● WHAT IS BEING ASKED
From the entries below, retype only the lines from the one with "Lemma apply_rate_pace clock" through the one with "on_pace cf now (apply_rate cf r now p) w.", exactly as written.

● MATERIAL PROVIDED

Lemma scaled_mono a b rate : rate_ok rate → a ≤ b → scaled a rate ≤ scaled b rate.
Proof.
  intros (z & Hz & Hl) Hab. unfold scaled. rewrite Hz. assert (0 < 2 ^ 1074) by (apply Z.pow_pos_nonneg; lia).
  apply Z.div_le_mono; [done|]. nia.
Qed.

Lemma playhead_anchored now p : rate_ok (ps_rate p) → anchored p now (playhead cf now p).
Proof.
  intros Hr now' Hn. unfold playhead. destruct (ps_anchor p) as [t0 o].
  pose proof (scaled_mono (Z.max 0 (now - t0)) (Z.max 0 (now' - t0)) (ps_rate p) Hr ltac:(lia)). lia.
Qed.

(** A new anchor holds the playhead at its time or after. *)
Lemma anchor_anchored now x y p :
  rate_ok (ps_rate p) → ps_anchor p = (now, Some x) → time_ok cf x → y ≤ x → anchored p now y.
Proof.
  intros Hr Ha Hx Hy now' Hn. unfold playhead, time_ok in *. rewrite Ha. cbn [default from_option id].
  pose proof (scaled_nonneg (Z.max 0 (now' - now)) (ps_rate p) Hr ltac:(lia)).
  destruct (cf_start cf), (cf_end cf); try done. cbn [default from_option id]. lia.
Qed.

Lemma anchored_later p c c' x y : anchored p c x → c ≤ c' → y ≤ x → anchored p c' y.
Proof. intros Ha Hc Hy now Hn. specialize (Ha now ltac:(lia)). lia. Qed.

(** The cursor is behind the playhead, and behind the target of a stall. *)
Record paced (clock : Z) (p : playback) : Prop := {
  pa_anchor c : ps_playing p = true → ps_ended p = false → ps_reset_pending p = false →
    ps_stall_target p = None → ps_cursor p = Some c → anchored p clock c;
  pa_stall t c : ps_stall_target p = Some t → ps_cursor p = Some c → c ≤ t;
  pa_seek : ps_reset_pending p = true → ps_stall_target p = None;
}.

(** A read that is not stale ends at or after its position, where playback may
    go on. *)
Definition target_ok (clock : Z) (p : playback) (w : option work) : Prop :=
  ∀ r, w = Some (WRead r) → stale r p = false →
    (rd_after r).1 ≤ rd_target r
    ∧ match ps_stall_target p with
      | Some t => rd_target r = t
      | None => anchored p clock (rd_target r)
      end.

Definition on_pace (clock : Z) (p : playback) (w : option work) : Prop :=
  paced clock p ∧ target_ok clock p w.

(** The same transport. *)
Definition same_transport (p p' : playback) : Prop :=
  ps_playing p' = ps_playing p ∧ ps_ended p' = ps_ended p ∧ ps_reset_pending p' = ps_reset_pending p
  ∧ ps_stall_target p' = ps_stall_target p ∧ ps_cursor p' = ps_cursor p ∧ ps_anchor p' = ps_anchor p
  ∧ ps_rate p' = ps_rate p ∧ ps_generation p' = ps_generation p
  ∧ ps_unreconstructed p' = ps_unreconstructed p.

Lemma same_playhead p p' now :
  ps_anchor p' = ps_anchor p → ps_rate p' = ps_rate p → playhead cf now p' = playhead cf now p.
Proof. intros Ha Hr. unfold playhead. by rewrite Ha, Hr. Qed.

Lemma same_anchored p p' c c' x :
  ps_anchor p' = ps_anchor p → ps_rate p' = ps_rate p → c ≤ c' → anchored p c x → anchored p' c' x.
Proof. intros Ha Hr Hc H now Hn. rewrite (same_playhead p p') by done. apply H. lia. Qed.

Lemma on_pace_same clock clock' p p' w :
  same_transport p p' → clock ≤ clock' → on_pace clock p w → on_pace clock' p' w.
Proof.
  intros (E1 & E2 & E3 & E4 & E5 & E6 & E7 & E8 & E9) Hc [[Ha Hs Hk] Hw]. split; [split|].
  - intros c. rewrite E1, E2, E3, E4, E5. intros. eapply same_anchored; eauto.
  - intros t c. rewrite E4, E5. apply Hs.
  - by rewrite E3, E4.
  - intros r Hr Hst. rewrite E4. unfold stale, pending in *. rewrite E1, E2, E3, E8, E9 in Hst.
    destruct (Hw r Hr Hst) as [Hle Ht]. split; [done|]. destruct (ps_stall_target p); [done|].
    eapply same_anchored; eauto.
Qed.

(** A controller that is paused, or that a seek stopped. *)
Lemma on_pace_paused clock p w :
  ps_playing p = false → (∀ t c, ps_stall_target p = Some t → ps_cursor p = Some c → c ≤ t) →
  (ps_reset_pending p = true → ps_stall_target p = None) → on_pace clock p w.
Proof.
  intros Hp Hs Hk. split; [split|]; [congruence|done|done|]. intros r _. unfold stale. rewrite Hp.
  cbn [negb]. rewrite orb_true_r. done.
Qed.

Lemma stale_generation r p : rd_generation r ≠ ps_generation p → stale r p = true.
Proof. intros H. unfold stale. by rewrite (proj2 (Z.eqb_neq _ _) H). Qed.

(** After a seek, until it commits. *)
Lemma on_pace_seek clock a request p w :
  match w with Some w => work_ok cf p w | None => True end → on_pace clock (start_seek a request p) w.
Proof.
  intros Hw. unfold start_seek. rewrite drop_all. unfold with_queue. split; [split; pgoal; done|].
  intros r -> Hst. destruct Hw as [Hg _]. exfalso. rewrite stale_generation in Hst; [done|]. pgoal. lia.
Qed.
End pace.

(** ** Pace of the commands *)

Section commands.
Context (cf : config).

(** Commands that keep the pace: with a subscription's reconstruction pending,
    no rate change, and while a read is in progress, no resume. *)
Definition steady_configure (p : playback) (w : option work) (playing rate : json) : Prop :=
  (rate = JNull ∨ ps_playing p = false ∨ pending p = false ∨ ps_reset_pending p = true)
  ∧ (playing = JBool true → ps_playing p = true ∨ w = None).

Lemma running_iff p :
  running p = true ↔ ps_playing p = true ∧ pending p = false ∧ ps_stall_target p = None ∧ ps_ended p = false.
Proof.
  unfold running, stalled. rewrite !andb_true_iff, !negb_true_iff, bool_decide_eq_false, <- eq_None_not_Some. tauto.
Qed.

Lemma stale_false r p :
  stale r p = false ↔ rd_generation r = ps_generation p ∧ ps_playing p = true ∧ pending p = false ∧ ps_ended p = false.
Proof. unfold stale. rewrite !orb_false_iff, !negb_false_iff, Z.eqb_eq. tauto. Qed.

Lemma apply_rate_pace clock now r p w :
  play_ok cf p → (∀ n b, r = Some (n, b) → rate_ok b) → config_ok cf → clock ≤ now →
  (r = None ∨ ps_playing p = false ∨ pending p = false ∨ ps_reset_pending p = true) →
  on_pace cf clock p w → match w with Some w => work_ok cf p w | None => True end →
  on_pace cf now (apply_rate cf r now p) w.
Proof.
  intros Hp Hr Hcf Hc Hsteady Hpace Hwok. unfold apply_rate.
  destruct r as [[n b]|]; [|by eapply on_pace_same; [|exact Hc|exact Hpace]].
  destruct (num_eq _ _); [by eapply on_pace_same; [|exact Hc|exact Hpace]|].
  specialize (Hr n b eq_refl). destruct Hsteady as [|Hsteady]; [done|]. destruct Hpace as [[Ha Hs Hk] Hw].
  destruct (running p) eqn:Hrun.
  - apply running_iff in Hrun as (Hpl & Hpe & Hst & He).
    assert (time_ok cf (playhead cf now p)) as Ht by (apply playhead_time; [done|by apply (po_playing _ _ Hp)|done]).
    set (p' := set_rate b _). assert (∀ y, y ≤ playhead cf now p → anchored cf p' now y) as Hanch.
    { intros y Hy. by eapply anchor_anchored. }
    split; [split|]; unfold p'; pgoal; try done.
    + intros c _ _ Hrp _ Hcur. apply Hanch, Ha; done.
    + intros r Hwr Hstale. pgoal. rewrite Hst. destruct (Hw r Hwr Hstale) as [Hle Ht'].
      split; [done|]. rewrite Hst in Ht'. by apply Hanch, Ht'.
  - assert (¬ (ps_playing p = true ∧ pending p = false ∧ ps_stall_target p = None ∧ ps_ended p = false)) as Hno.
    { intros H%running_iff. congruence. }
    split; [split|]; pgoal; try done.
    + intros c Hpl He Hrp Hst _. destruct Hsteady as [?|[?|?]]; [congruence|tauto|congruence].
    + intros r Hwr Hstale. pose proof Hstale as (Hg & Hpl & Hpe & He)%stale_false.
      destruct (Hw r Hwr Hstale) as [Hle Ht]. split; [done|]. pgoal.
      destruct (ps_stall_target p); [done|]. exfalso. by apply Hno.
Qed.

Lemma apply_playing_pace clock b now p w :
  play_ok cf p → clock ≤ now → (b = true → ps_playing p = true ∨ w = None) →
  on_pace cf clock p w → on_pace cf now (apply_playing cf b now p) w.
Proof.
  intros Hp Hc Hsteady Hpace. unfold apply_playing. destruct b; cbn [negb].
  2: { apply on_pace_paused; pgoal; done. }
  destruct (bool_decide (cf_start cf = None)) eqn:Hs.
  { apply bool_decide_eq_true in Hs. apply on_pace_paused; pgoal; [|apply Hpace..].
    destruct (ps_playing p) eqn:Hpl; [|done]. destruct (po_playing _ _ Hp Hpl). congruence. }
  destruct (ps_playing p) eqn:Hpl; [by eapply on_pace_same; [|exact Hc|exact Hpace]|].
  destruct Hsteady as [?| ->]; [done|congruence|]. destruct Hpace as [[Ha Hst Hk] _].
  split; [split|]; pgoal; [|done|done|by intros ?].
  intros c _ _ _ _ Hcur. eapply anchor_anchored; pgoal; [apply (po_rate _ _ Hp)|by rewrite Hcur| |lia].
  by eapply cursor_time.
Qed.

Lemma apply_position_pace clock t pl request p w :
  match w with Some w => work_ok cf p w | None => True end →
  on_pace cf clock p w → on_pace cf clock (apply_position cf t pl request p) w.
Proof.
  intros Hw Hp. unfold apply_position. destruct t; [by apply on_pace_seek|]. destruct pl as [[]|]; try done.
  destruct (cf_start cf); [|done]. destruct (ps_ended p); [by apply on_pace_seek|done].
Qed.

Lemma apply_position_playing t pl request p : ps_playing (apply_position cf t pl request p) = ps_playing p.
Proof.
  unfold apply_position, start_seek. destruct t; [by rewrite drop_all|]. destruct pl as [[]|]; try done.
  destruct (cf_start cf); [|done]. destruct (ps_ended p); [by rewrite drop_all|done].
Qed.
Lemma apply_rate_playing r now p : ps_playing (apply_rate cf r now p) = ps_playing p.
Proof. unfold apply_rate. destruct r as [[]|]; [|done]. destruct (num_eq _ _); [done|]. by destruct (running p). Qed.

● SOLVED PROBLEM
Lemma apply_rate_pace clock now r p w :
  play_ok cf p → (∀ n b, r = Some (n, b) → rate_ok b) → config_ok cf → clock ≤ now →
  (r = None ∨ ps_playing p = false ∨ pending p = false ∨ ps_reset_pending p = true) →
  on_pace cf clock p w → match w with Some w => work_ok cf p w | None => True end →
  on_pace cf now (apply_rate cf r now p) w.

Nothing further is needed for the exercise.